HelenaDove · 11/11/2019 16:38

YY @BillHadersNewWife

A World In Action from 1978

MoonbeamsandPolkaDots · 11/11/2019 16:46

Yeah, Mrs Masie Muff. For a month under this name-you are aware most of us old timers regulary change names aren't you?

I am also but one person , not a group posting under one name. I'm not saying that is the OP but it's a plain fact that it happens! Shocking ain't it.

ladybee28 · 11/11/2019 17:00

I often work in the Town centre and the police came in to tell us that a few of the guys sat begging were not actually homeless! They all stayed in a flat together and came into Town with sleeping bags to beg money

The police get about an hour's worth of training on homelessness when they qualify. I used to deliver training TO the police on homelessness after they qualified because they were so spectacularly undereducated on the ins and outs of people living under these conditions. So this doesn't surprise me at all. It does disappoint me, though.

A group of grown men who manage to collectively maintain some kind of tenancy on a flat and are still in a position where begging looks like their best option - that's known as being vulnerably housed, and they'll likely qualify for a lot of the same support offered to street sleepers.

If they've managed to keep a roof over their heads together for more than 5 minutes, good on them.

Because homelessness isn't ABOUT having a flat or not having a flat.

As PPs have said over and over again, it's about mental health issues, care leavers, armed forces veterans, substance misuse issues, childhood abuse, and the vicious cycle of unemployment, shitty benefits system and undereducation.

And unfortunately, you buying them a wooly hat isn't going to make much of a dent in that.

So if you won't help them make rent (or avoid committing crimes and mugging people for money) by giving them cash, you might as well hang on to those pennies for the gloves, too.

longtimelurkerhelen · 11/11/2019 17:16

@HelenaDove

A World In Action from 1978

It's similar to the Work Program, stack shelfs for 40 hours a week or have your £73.00 taken away. Bastards!

WagtailRobin · 11/11/2019 17:18

The TORIES, that is the answer in a nutshell!

HelenaDove · 11/11/2019 17:39

"The main overall cause of homelessness which has risen dramatically over the last 10 years is the ending of Assured Short-hold Tenancies and the problems in the rental market"

And some of it can be laid at the door of the attitudes prevelent in the housing sector.

www.insidehousing.co.uk/comment/comment/lifetime-tenancies-are-from-a-bygone-era--going-back-to-them-would-be-a-backwards-step-63494 Hmm

And a wonderful rebuttle written by someone who i have a huge amount of respect for.

www.insidehousing.co.uk/comment/comment/housing-associations-must-stop-acting-as-if-their-tenants-need-to-be-saved-63659

JustDanceAddict · 11/11/2019 17:47

If you think it’s bad in London, go to nyc. It is rife and those begging can be very aggressive- on the subway especially. It’s sad that it’s getting that bad here.

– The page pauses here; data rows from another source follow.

Lemma parse_number_before fuel idx :
  -1 <= idx ->
  _parse_number (p ++ content) fuel (idx + k) =
  moved (_parse_number content fuel idx).
Proof.
  intros Hi. unfold _parse_number. rewrite number_loop_before by exact Hi.
  destruct (number_loop content fuel [] false idx) as [[[s fl] i]|e|];
    [|reflexivity|reflexivity].
  destruct (Py.index s (-1)) as [l|]; [|reflexivity].
  destruct (l =? 46); [reflexivity|].
  destruct (begins_with_zero s) as [[|]|]; try reflexivity.
  destruct fl; [destruct (Py.float s)|destruct (Py.int 10 s)]; reflexivity.
Qed.

Lemma literal_loop_before fuel : forall s idx,
  -1 <= idx ->
  literal_loop (p ++ content) fuel s (idx + k) =
  moved (literal_loop content fuel s idx).
Proof.
  induction fuel as [|fuel IH]; intros s idx Hi; [reflexivity|].
  cbn [literal_loop]. rewrite peek_before by exact Hi.
  destruct (_peek content idx) as [c|]; [|reflexivity].
  destruct (negb (Py.isspace c) && negb (closes c)); [|reflexivity].
  rewrite next_before by exact Hi. cbn [snd].
  apply IH. pose proof (next_mono content idx). lia.
Qed.

Lemma parse_literal_before fuel idx :
  -1 <= idx ->
  _parse_literal (p ++ content) fuel (idx + k) =
  moved (_parse_literal content fuel idx).
Proof.
  intros Hi. unfold _parse_literal. rewrite literal_loop_before by exact Hi.
  destruct (literal_loop content fuel [] idx) as [[s i]|e|];
    [|reflexivity|reflexivity].
  destruct (str_eqb s (txt "true")); [reflexivity|].
  destruct (str_eqb s (txt "false")); [reflexivity|].
  destruct (str_eqb s (txt "null")); reflexivity.
Qed.

(** Take the next call of a routine that is run in front of
    [p ++ content]. *)
Ltac before_call fuel IH1 :=
  match goal with
  | |- context [_skip_whitespace (p ++ content) fuel (?i + k)] =>
      rewrite (skip_whitespace_before fuel i) by lia;
      let E := fresh "E" in
      destruct (_skip_whitespace content fuel i) as [[? ?]|?|] eqn:E;
      [apply skip_whitespace_mono in E|reflexivity|reflexivity]
  | |- context [_parse_string (p ++ content) fuel (?i + k)] =>
      rewrite (parse_string_before fuel i) by lia;
      let E := fresh "E" in
      destruct (_parse_string content fuel i) as [[? ?]|?|] eqn:E;
      [apply parse_string_mono in E|reflexivity|reflexivity]
  | |- context [_parse_one (p ++ content) fuel (?i + k)] =>
      rewrite (IH1 i) by lia;
      let E := fresh "E" in
      destruct (_parse_one content fuel i) as [[? ?]|?|] eqn:E;
      [apply parse_one_mono in E|reflexivity|reflexivity]
  | _ => before_step
  end.

(** A run in front of [p ++ content], behind [p], is the run in front of
    [content]. *)
Lemma parsers_before (fuel : nat) :
  (forall idx, -1 <= idx ->
     _parse_one (p ++ content) fuel (idx + k) =
     moved (_parse_one content fuel idx)) /\
  (forall idx, -1 <= idx ->
     _parse_object (p ++ content) fuel (idx + k) =
     moved (_parse_object content fuel idx)) /\
  (forall obj idx, -1 <= idx ->
     object_loop (p ++ content) fuel obj (idx + k) =
     moved (object_loop content fuel obj idx)) /\
  (forall idx, -1 <= idx ->
     _parse_array (p ++ content) fuel (idx + k) =
     moved (_parse_array content fuel idx)) /\
  (forall arr idx, -1 <= idx ->
     array_loop (p ++ content) fuel arr (idx + k) =
     moved (array_loop content fuel arr idx)).
Proof.
  induction fuel as [|fuel (IH1 & IH2 & IH3 & IH4 & IH5)];
    [repeat split; intros; reflexivity|].
  split; [|split; [|split; [|split]]].
  - intros idx Hi. cbn [_parse_one]. rewrite peek_before by exact Hi.
    destruct (_peek content idx) as [c|]; [|reflexivity].
    destruct (c =? 123).
    { rewrite IH2 by exact Hi.
      destruct (_parse_object content fuel idx) as [[d j]|e|]; reflexivity. }
    destruct (c =? 91).
    { rewrite IH4 by exact Hi.
      destruct (_parse_array content fuel idx) as [[d j]|e|]; reflexivity. }
    destruct (c =? 34).
    { rewrite parse_string_before by exact Hi.
      destruct (_parse_string content fuel idx) as [[d j]|e|]; reflexivity. }
    destruct ((c =? 116) || (c =? 102) || (c =? 110)).
    { apply parse_literal_before; exact Hi. }
    destruct ((c =? 45) || Py.isdigit c); [|reflexivity].
    apply parse_number_before; exact Hi.
  - intros idx Hi. cbn [_parse_object]. rewrite next_before by exact Hi.
    cbn [snd]. apply IH3. pose proof (next_mono content idx). lia.
  - intros obj idx Hi. cbn [object_loop]. cbv zeta.
    repeat before_call fuel IH1; try reflexivity;
      try (apply IH3; lia).
  - intros idx Hi. cbn [_parse_array]. rewrite next_before by exact Hi.
    cbn [snd]. apply IH5. pose proof (next_mono content idx). lia.
  - intros arr idx Hi. cbn [array_loop]. cbv zeta.
    repeat before_call fuel IH1; try reflexivity;
      try (apply IH5; lia).
Qed.

End Before.

Lemma decode_behind_white_space (w s : str) :
  ws w -> ws_ahead s = false -> decode (w ++ s) = decode s.
Proof.
  intros Hw Hs. unfold decode, JSONDecoder.decode.
  set (F := (3 + 3 * length (w ++ s))%nat).
  set (F0 := (3 + 3 * length s)%nat).
  assert (HF : (F0 <= F)%nat) by (unfold F, F0; rewrite length_app; lia).
  assert (Hn : n s = Z.of_nat (length s)) by reflexivity.
  rewrite (skip_whitespace_exact (w ++ s) w s F (-1) Hw Hs (At_init _))
    by (unfold F; rewrite length_app; lia).
  rewrite (skip_whitespace_exact s [] s F0 (-1) eq_refl Hs (At_init _))
    by (cbn [length]; unfold F0; lia).
  cbn [length Z.of_nat]. rewrite Z.add_0_r.
  rewrite (proj1 (parsers_before w s F) (-1)) by lia.
  pose proof (proj1 (parsers_end s F0) (-1)) as E1.
  rewrite (proj1 (parsers_fuel s F0 F HF) (-1)).
  2:{ intros E. rewrite E in E1. apply E1; unfold F0; lia. }
  destruct (_parse_one s F0 (-1)) as [[v j]|e|]; [|reflexivity|reflexivity].
  cbn [advances] in E1. specialize (E1 ltac:(lia) ltac:(unfold F0; lia)).
  rewrite (skip_whitespace_before w s F j) by lia.
  pose proof (skip_whitespace_ends s F0 j) as E2.
  rewrite (skip_whitespace_fuel s F0 j F); [| |exact HF].
  2:{ intros E. rewrite E in E2. apply E2; unfold F0; lia. }
  destruct (_skip_whitespace s F0 j) as [[u i]|e|] eqn:E3;
    [|reflexivity|reflexivity].
  apply skip_whitespace_mono in E3.
  rewrite (peek_before w s i) by lia. reflexivity.
Qed.

(** X30.  White space before a text changes nothing: [decode] returns the
    same value, or raises the same exception, as for the text alone. *)
Theorem leading_white_space_ignored (w text : str) :
  ws w -> decode (w ++ text) = decode text.
Proof.
  intros Hw. destruct (ws_split text) as (w' & s & -> & Hw' & Hs).
  rewrite app_assoc.
  rewrite (decode_behind_white_space (w ++ w') s (ws_app _ _ Hw Hw') Hs).
  rewrite (decode_behind_white_space w' s Hw' Hs). reflexivity.
Qed.

Lemma leading_white_space_ignored_witness :
  decode (txt "  " ++ txt "[1,]") = decode (txt "[1,]").
Proof.
  apply (leading_white_space_ignored (txt "  ") (txt "[1,]")). reflexivity.
Defined.
Definition assign (j : job) (a : assignment) : job :=
  match a with
  | set_id v => Job v (status j) (stage j) (progress j) (message j) (meta j) (createdAt j) (updatedAt j) (outputs j)
  | set_status v => Job (id j) v (stage j) (progress j) (message j) (meta j) (createdAt j) (updatedAt j) (outputs j)
  | set_stage v => Job (id j) (status j) v (progress j) (message j) (meta j) (createdAt j) (updatedAt j) (outputs j)
  | set_progress v => Job (id j) (status j) (stage j) v (message j) (meta j) (createdAt j) (updatedAt j) (outputs j)
  | set_message v => Job (id j) (status j) (stage j) (progress j) v (meta j) (createdAt j) (updatedAt j) (outputs j)
  | set_meta v => Job (id j) (status j) (stage j) (progress j) (message j) v (createdAt j) (updatedAt j) (outputs j)
  | set_createdAt v => Job (id j) (status j) (stage j) (progress j) (message j) (meta j) v (updatedAt j) (outputs j)
  | set_updatedAt v => Job (id j) (status j) (stage j) (progress j) (message j) (meta j) (createdAt j) v (outputs j)
  | set_outputs v => Job (id j) (status j) (stage j) (progress j) (message j) (meta j) (createdAt j) (updatedAt j) v
  end.

(** [Object.assign(job, updates, more)]: the entries are copied in order,
    so a later entry for the same key wins. *)
Definition Object_assign (j : job) (updates more : list assignment) : job :=
  fold_left assign (updates ++ more) j.

(** File system entries. *)
Inductive node := File (content : string) | Dir.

Volvemos · 11/11/2019 17:59

@IrmaFayLear
For a start, in the affluent city near me there are quite a few homeless on the streets. In the nearer, very non-affluent town, there are none. So one could surmise that they tend to congregate where there are more likely to be sympathetic donors.

One could also surmise that rents are lower in the non-affluent town, so it is easier for people to find a home there if on a low wage or on benefits, or after the breakdown of a relationship when money is tight.

And that it is also easier for other people to buy there, so there is less pressure on the rental sector and on social housing.